[Extracted data entries]
________________________
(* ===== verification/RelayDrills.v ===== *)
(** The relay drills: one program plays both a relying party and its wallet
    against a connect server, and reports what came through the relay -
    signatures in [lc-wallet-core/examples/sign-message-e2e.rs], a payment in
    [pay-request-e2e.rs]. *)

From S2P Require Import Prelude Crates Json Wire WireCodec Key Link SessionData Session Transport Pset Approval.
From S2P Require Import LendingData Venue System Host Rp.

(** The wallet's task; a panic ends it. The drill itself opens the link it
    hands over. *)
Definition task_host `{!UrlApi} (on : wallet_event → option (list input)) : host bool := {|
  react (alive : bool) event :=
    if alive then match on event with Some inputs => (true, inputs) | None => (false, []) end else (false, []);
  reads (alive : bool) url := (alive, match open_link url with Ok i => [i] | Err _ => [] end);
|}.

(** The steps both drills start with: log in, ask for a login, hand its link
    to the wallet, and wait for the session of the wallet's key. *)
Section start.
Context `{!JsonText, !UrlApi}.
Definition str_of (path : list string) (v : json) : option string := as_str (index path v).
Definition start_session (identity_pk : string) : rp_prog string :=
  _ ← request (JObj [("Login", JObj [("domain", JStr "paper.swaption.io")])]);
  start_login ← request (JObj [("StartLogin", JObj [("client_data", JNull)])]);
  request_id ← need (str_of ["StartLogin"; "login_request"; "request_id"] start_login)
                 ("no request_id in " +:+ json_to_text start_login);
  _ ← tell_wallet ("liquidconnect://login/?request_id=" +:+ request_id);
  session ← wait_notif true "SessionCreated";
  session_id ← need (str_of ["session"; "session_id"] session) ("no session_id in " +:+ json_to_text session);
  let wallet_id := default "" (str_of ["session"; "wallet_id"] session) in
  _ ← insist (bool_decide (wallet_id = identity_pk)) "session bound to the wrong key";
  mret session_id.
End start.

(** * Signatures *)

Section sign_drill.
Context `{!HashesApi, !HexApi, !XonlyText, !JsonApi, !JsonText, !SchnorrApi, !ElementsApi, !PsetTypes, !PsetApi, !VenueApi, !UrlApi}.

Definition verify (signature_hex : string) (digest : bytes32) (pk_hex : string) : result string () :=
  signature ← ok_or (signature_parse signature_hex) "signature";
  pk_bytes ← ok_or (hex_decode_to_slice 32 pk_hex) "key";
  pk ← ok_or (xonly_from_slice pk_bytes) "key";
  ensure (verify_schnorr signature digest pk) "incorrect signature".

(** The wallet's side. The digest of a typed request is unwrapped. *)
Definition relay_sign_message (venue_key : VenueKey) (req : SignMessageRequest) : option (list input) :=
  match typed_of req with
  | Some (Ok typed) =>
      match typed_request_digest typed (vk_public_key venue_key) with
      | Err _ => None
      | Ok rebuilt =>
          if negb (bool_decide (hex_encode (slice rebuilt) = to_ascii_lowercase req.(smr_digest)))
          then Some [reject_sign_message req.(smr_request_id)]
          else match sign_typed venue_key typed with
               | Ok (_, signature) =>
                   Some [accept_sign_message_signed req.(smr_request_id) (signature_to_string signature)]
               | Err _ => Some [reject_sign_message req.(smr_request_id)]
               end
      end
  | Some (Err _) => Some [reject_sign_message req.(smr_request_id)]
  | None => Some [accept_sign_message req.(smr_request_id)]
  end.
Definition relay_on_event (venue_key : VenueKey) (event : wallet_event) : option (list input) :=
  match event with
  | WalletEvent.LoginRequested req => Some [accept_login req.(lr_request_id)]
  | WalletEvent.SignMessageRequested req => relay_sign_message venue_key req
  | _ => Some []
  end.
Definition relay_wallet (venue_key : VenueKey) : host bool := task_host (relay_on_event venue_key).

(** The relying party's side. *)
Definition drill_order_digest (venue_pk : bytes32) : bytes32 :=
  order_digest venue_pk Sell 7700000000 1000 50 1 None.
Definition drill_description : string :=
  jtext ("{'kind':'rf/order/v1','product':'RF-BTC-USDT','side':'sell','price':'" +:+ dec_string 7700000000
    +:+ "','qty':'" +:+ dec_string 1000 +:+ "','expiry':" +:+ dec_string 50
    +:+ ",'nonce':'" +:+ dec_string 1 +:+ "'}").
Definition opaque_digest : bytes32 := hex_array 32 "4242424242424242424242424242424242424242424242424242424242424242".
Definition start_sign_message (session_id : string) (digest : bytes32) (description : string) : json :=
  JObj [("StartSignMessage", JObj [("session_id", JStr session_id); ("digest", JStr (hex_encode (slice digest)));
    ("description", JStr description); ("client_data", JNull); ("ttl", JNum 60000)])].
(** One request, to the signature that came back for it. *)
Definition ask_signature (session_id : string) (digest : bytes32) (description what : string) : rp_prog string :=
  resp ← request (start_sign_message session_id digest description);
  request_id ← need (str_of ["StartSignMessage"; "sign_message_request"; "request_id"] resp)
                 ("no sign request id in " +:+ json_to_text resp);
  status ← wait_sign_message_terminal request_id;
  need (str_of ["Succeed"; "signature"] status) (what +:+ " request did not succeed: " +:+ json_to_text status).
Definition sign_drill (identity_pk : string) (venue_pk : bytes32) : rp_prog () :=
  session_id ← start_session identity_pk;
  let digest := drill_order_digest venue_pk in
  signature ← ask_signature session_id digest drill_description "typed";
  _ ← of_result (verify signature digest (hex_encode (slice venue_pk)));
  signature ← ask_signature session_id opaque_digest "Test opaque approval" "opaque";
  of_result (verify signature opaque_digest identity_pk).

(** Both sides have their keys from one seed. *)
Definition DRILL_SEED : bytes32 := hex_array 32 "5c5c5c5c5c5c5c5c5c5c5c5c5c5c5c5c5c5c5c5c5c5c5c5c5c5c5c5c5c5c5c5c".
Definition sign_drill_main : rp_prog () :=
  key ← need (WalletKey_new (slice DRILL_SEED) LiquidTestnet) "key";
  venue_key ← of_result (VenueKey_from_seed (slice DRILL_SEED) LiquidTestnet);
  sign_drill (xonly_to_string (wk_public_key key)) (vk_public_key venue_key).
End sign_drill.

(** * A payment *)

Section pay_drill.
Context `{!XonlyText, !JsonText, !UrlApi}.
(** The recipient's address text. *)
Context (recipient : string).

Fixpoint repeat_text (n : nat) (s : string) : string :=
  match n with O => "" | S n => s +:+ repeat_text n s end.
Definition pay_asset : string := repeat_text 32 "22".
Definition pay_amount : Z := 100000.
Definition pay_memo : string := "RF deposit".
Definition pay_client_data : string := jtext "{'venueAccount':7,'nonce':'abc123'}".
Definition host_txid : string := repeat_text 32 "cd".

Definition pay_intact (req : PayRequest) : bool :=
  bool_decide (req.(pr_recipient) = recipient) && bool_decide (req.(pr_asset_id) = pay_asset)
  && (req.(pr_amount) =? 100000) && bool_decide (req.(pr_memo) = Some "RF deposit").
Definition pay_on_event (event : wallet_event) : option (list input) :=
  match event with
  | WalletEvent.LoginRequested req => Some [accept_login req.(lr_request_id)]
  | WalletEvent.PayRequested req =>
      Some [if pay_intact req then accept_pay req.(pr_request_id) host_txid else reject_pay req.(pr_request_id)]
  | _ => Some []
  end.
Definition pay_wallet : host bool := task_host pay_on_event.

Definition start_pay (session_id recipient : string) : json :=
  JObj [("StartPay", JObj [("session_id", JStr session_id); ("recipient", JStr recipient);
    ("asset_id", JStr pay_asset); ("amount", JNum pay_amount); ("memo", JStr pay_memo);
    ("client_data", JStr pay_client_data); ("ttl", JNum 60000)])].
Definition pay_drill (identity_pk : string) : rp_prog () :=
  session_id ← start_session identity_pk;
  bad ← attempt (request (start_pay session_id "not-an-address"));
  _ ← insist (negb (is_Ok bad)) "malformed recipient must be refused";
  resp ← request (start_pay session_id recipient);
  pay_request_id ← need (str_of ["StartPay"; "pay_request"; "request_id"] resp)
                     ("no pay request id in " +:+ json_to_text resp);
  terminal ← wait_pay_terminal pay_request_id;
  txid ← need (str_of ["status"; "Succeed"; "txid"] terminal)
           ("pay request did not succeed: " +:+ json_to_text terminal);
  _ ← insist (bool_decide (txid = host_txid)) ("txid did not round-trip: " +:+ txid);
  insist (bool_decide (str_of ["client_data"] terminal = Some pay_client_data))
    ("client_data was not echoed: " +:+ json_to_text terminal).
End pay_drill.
________________________
WORK TASK>
Would you please copy exactly the part of the entries above that begins at the line containing "sign_drill (xonly_to_string (wk_public_key" and ends at the line containing "Definition pay_intact (req", both lines included?

SOLUTION TO THIS PROBLEM>
  sign_drill (xonly_to_string (wk_public_key key)) (vk_public_key venue_key).
End sign_drill.

(** * A payment *)

Section pay_drill.
Context `{!XonlyText, !JsonText, !UrlApi}.
(** The recipient's address text. *)
Context (recipient : string).

Fixpoint repeat_text (n : nat) (s : string) : string :=
  match n with O => "" | S n => s +:+ repeat_text n s end.
Definition pay_asset : string := repeat_text 32 "22".
Definition pay_amount : Z := 100000.
Definition pay_memo : string := "RF deposit".
Definition pay_client_data : string := jtext "{'venueAccount':7,'nonce':'abc123'}".
Definition host_txid : string := repeat_text 32 "cd".

Definition pay_intact (req : PayRequest) : bool :=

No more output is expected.